Autre caractéristique souvent partagée par les paranoïaques, un goût prononcé pour la procédure. « Ma mère n’a jamais été diagnostiquée formellement parce que comme tous les paranos, elle refuse catégoriquement d’aller chez un psy, qui représente pour elle un danger évident, raconte Sandrine, 37 ans. Mais j’ai passé ma vie à la voir écrire des lettres de plaintes à diverses administrations, à rester des heures au téléphone avec les services clients d’EDF ou de France Télécom, pour se plaindre du traitement injuste qui lui était réservé. »
« Elle s’est peu à peu fâchée avec tout son entourage à force de dénoncer les soit-disant complots qui se tramaient dans son dos… A première vue, elle n’est pas « folle ». Mais elle vit clairement dans une autre dimension, convaincue que le monde entier lui veut du mal ou cherche à la flouer. C’est épuisant parce qu’il ne lui vient jamais à l’esprit qu’elle s’imagine des choses qui n’existent pas. Et gare à ceux, moi par exemple, qui tentent de lui ouvrir les yeux. »
Une psychose qui nécessite la prise de médicaments adaptés
« Les paranoïaques sont généralement dans l’incapacité de se remettre en question« , confirme Emmanuelle Lacroix : « pour eux, les autres sont responsables de tout. Sachant que la maladie peut évoluer vers des bouffées délirantes, accompagnées d’hallucinations visuelles et auditives ou encore un sentiment de persécution pouvant provoquer des comportements agressifs ou suicidaires. »

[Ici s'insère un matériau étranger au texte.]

(* ===== verification/Reconciliation.v ===== *)
(** Host-driven reconciliation (src/reconciliation.ts): the host settles runs
    whose executor is gone, or parks them behind dead letters. *)
From S2P Require Import Prelude Model Bytes Prog Slots Sdk Tenant RunRetention Schema Contract Dispatcher.
Local Open Scope Z_scope.

Inductive disposition := DispFail | DispCancel | DispQuarantine.
#[export] Instance disposition_eq_dec : EqDecision disposition.
Proof. solve_decision. Defined.

Record reconcile_options := ReconcileOptions {
  rc_tenantId : string;
  rc_runIds : option (list string);
  rc_deploymentIds : option (list string);
  rc_disposition : disposition;
  rc_reason : string;
  rc_errorCode : option string
}.

(** [ReconciledWorkflowRun] *)
Record reconciled_run := ReconciledRun {
  rd_runId : string;
  rd_workflowName : string;
  rd_deploymentId : string;
  rd_previousStatus : RunStatus.t
}.

Definition DEFAULT_ERROR_CODE : string := "RUN_ORPHANED".

(** [status in ('pending', 'running')] *)
Definition run_active (r : run_row) : bool :=
  match run_status r with RunStatus.pending | RunStatus.running => true | _ => false end.

(** [any] of a selector that is given; one that is not narrows nothing. *)
Definition selected_by (ids : option (list string)) (id : string) : bool :=
  match ids with Some l => bool_decide (id ∈ l) | None => true end.

Definition unresolved_letter (tenant run : string) (l : dead_letter) : bool :=
  String.eqb (dl_tenant l) tenant && bool_decide (dl_run l = Some run) && bool_decide (dl_resolvedAt l = None).
Definition quarantined (d : Db) (r : run_row) : bool :=
  existsb (unresolved_letter (run_tenant r) (run_id r)) (db_deadLetters d).

Section Reconcile.
Context `{WorldSdk} `{QueueSdk}.
(** [JSON.stringify], as UTF-8. *)
Context (JSON_stringify : json -> bytes).
Context (options : reconcile_options).
Local Notation tenantId := (rc_tenantId options).

Definition selects (r : run_row) : bool :=
  String.eqb (run_tenant r) tenantId && run_active r &&
  selected_by (rc_runIds options) (run_id r) && selected_by (rc_deploymentIds options) (run_deploymentId r).

(** ** The terminal dispositions *)

Definition settled_status : RunStatus.t :=
  match rc_disposition options with DispFail => RunStatus.failed | _ => RunStatus.cancelled end.

(** The columns the update sets; the deprecated error text is left out. *)
Definition set_settled (now : instant) (r : run_row) : run_row :=
  RunRow (run_tenant r) (run_id r) (run_deploymentId r) (run_workflowName r) settled_status
    (run_queueNamespace r) (run_specVersion r) (run_input_ r) (run_output r) (run_error r)
    (match rc_disposition options with
     | DispFail => Some (default DEFAULT_ERROR_CODE (rc_errorCode options))
     | _ => run_errorCode r
     end) (run_executionContext r) (run_encryptionPublicKey r) (run_attributes r)
    (run_createdAt r) now (run_startedAt r) (Some now)
    (run_retentionClass r) (run_retentionRootRunId r)
    (run_compactAfter r) (run_expireAfter r) (run_detailExpireAfter r) (run_startHook r).

(** The rows the [for update] subquery locks. *)
Definition settled_runs (d : Db) : list run_row := filter (fun r => selects r = true) ((map_to_list (db_runs d)).*2).

(** The update; both triggers fire for each row it changes. *)
Definition settle_update : STMT (list run_row) := fun d =>
  let settled := settled_runs d in
  let d1 := set_runs d ((fun r => if selects r then set_run_retention_deadlines (set_settled (db_now d) r) else r) <$> db_runs d) in
  Ok (settled, set_deadLetters d1
    (fold_left (fun l r => resolve_dead_letters (db_now d) (run_tenant r) (run_id r) l) settled (db_deadLetters d))).

Definition report (r : run_row) : reconciled_run :=
  ReconciledRun (run_id r) (run_workflowName r) (run_deploymentId r) (run_status r).

Definition delete_waits_any (runIds : list string) : STMT unit := fun d =>
  Ok (tt, set_waits d (filter (fun kw => ~ (wt_tenant kw.2 = tenantId /\ wt_run kw.2 ∈ runIds)) (db_waits d))).

Definition settleRuns : P (list reconciled_run) :=
  let! settled := sql settle_update in
  match settled with
  | [] => Ret tt
  | _ =>
      let runIds : list string := run_id <$> settled in
      sql (delete_hooks tenantId (fun d h => bool_decide (hk_run h ∈ runIds) && hookRetentionEnded d h)) ;;;
      sql (delete_waits_any runIds)
  end ;;;
  Ret (map report settled).

(** ** Quarantine *)

(** The message a replay of the letter would deliver. *)
Definition reconcile_message (r : run_row) : message :=
  Message 1 None None ("msg_reconcile_" +:+ run_id r) None None (run_workflowName r)
    (JSON_stringify (JObj [("runId", JStr (run_id r))])) tenantId (run_deploymentId r)
    (Timers.given (run_queueNamespace r)).

Definition quarantine_candidates (d : Db) : list run_row :=
  filter (fun r => selects r && negb (quarantined d r) = true) ((map_to_list (db_runs d)).*2).

(** The letter's columns the model has. *)
Definition insert_letter (r : run_row) : STMT unit := fun d =>
  Ok (tt, set_deadLetters d (db_deadLetters d ++ [DeadLetter tenantId (Some (run_id r)) None])).

Fixpoint insert_letters (rows : list run_row) : P (list reconciled_run) :=
  match rows with
  | [] => Ret []
  | r :: rows => sql (insert_letter r) ;;; let! l := insert_letters rows in Ret (report r :: l)
  end.

Definition quarantineRuns : P (list reconciled_run) :=
  let! active := select quarantine_candidates in insert_letters active.

(** ** The entry point *)

Definition empty_selector (ids other : option (list string)) : bool :=
  match ids, other with Some [], None => true | _, _ => false end.

Definition reconcileWorkflowRuns : P (list reconciled_run) :=
  if negb (assertValidTenantId tenantId) then Throw PlainError else
  if bool_decide (rc_runIds options = None) && bool_decide (rc_deploymentIds options = None) then Throw InvalidType else
  if String.eqb (rc_reason options) "" then Throw InvalidType else
  if empty_selector (rc_runIds options) (rc_deploymentIds options) ||
     empty_selector (rc_deploymentIds options) (rc_runIds options) then Ret [] else
  transaction (if bool_decide (rc_disposition options = DispQuarantine) then quarantineRuns else settleRuns).
End Reconcile.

Dans ce cas, insiste Emmanuelle Lacroix, il n’y a pas d’autre choix que l’internement : « Un délire paranoïaque ne peut être géré en famille ou par des amis. C’est une psychose qui nécessite la prise de médicaments adaptés. »
« Ce sont en outre des personnalités que nous croisons peu en cabinet », ajoute la psychologue. La thérapie demande en effet une remise en question impossible pour le parano, qui est trop fragile psychiquement pour cela. « Le travail avec un psy repose par ailleurs sur une relation de confiance, très compliquée pour une personne qui se méfie de tout. »
Un délire paranoïaque ne peut être géré en famille ou par des amis
Comment réagir face à un paranoïaque ?
Les proches de paranoïaques en témoignent, il est difficile de vivre avec ces personnalités. Sandrine a ainsi coupé les ponts avec sa mère : « j’avais l’impression de sombrer avec elle et n’en pouvais plus de me justifier sans cesse », confie-t-elle.
S’il n’y a pas de « recette miracle », Emmanuelle Lacroix conseille néanmoins d’être extrêmement précis dans les communications que l’on a avec un paranoïaque : « toujours dire clairement ses intentions. Éviter tout ce qui peut être équivoque et notamment les mails et sms, respecter les formes, les règles élémentaires de courtoisie ».
Elle suggère aussi « de s’appuyer avec eux sur les lois et les règlements, qu’ils connaissent souvent très bien, d’éviter les menaces et ne pas s’épuiser à essayer de les convaincre que leurs pensées sont fausses » : « cela ne fait que renforcer la paranoïa et aggrave leur méfiance vis à de vis de leur interlocuteur ». Ne pas hésiter enfin à se protéger, en donnant le minimum d’informations personnelles sur son intimité.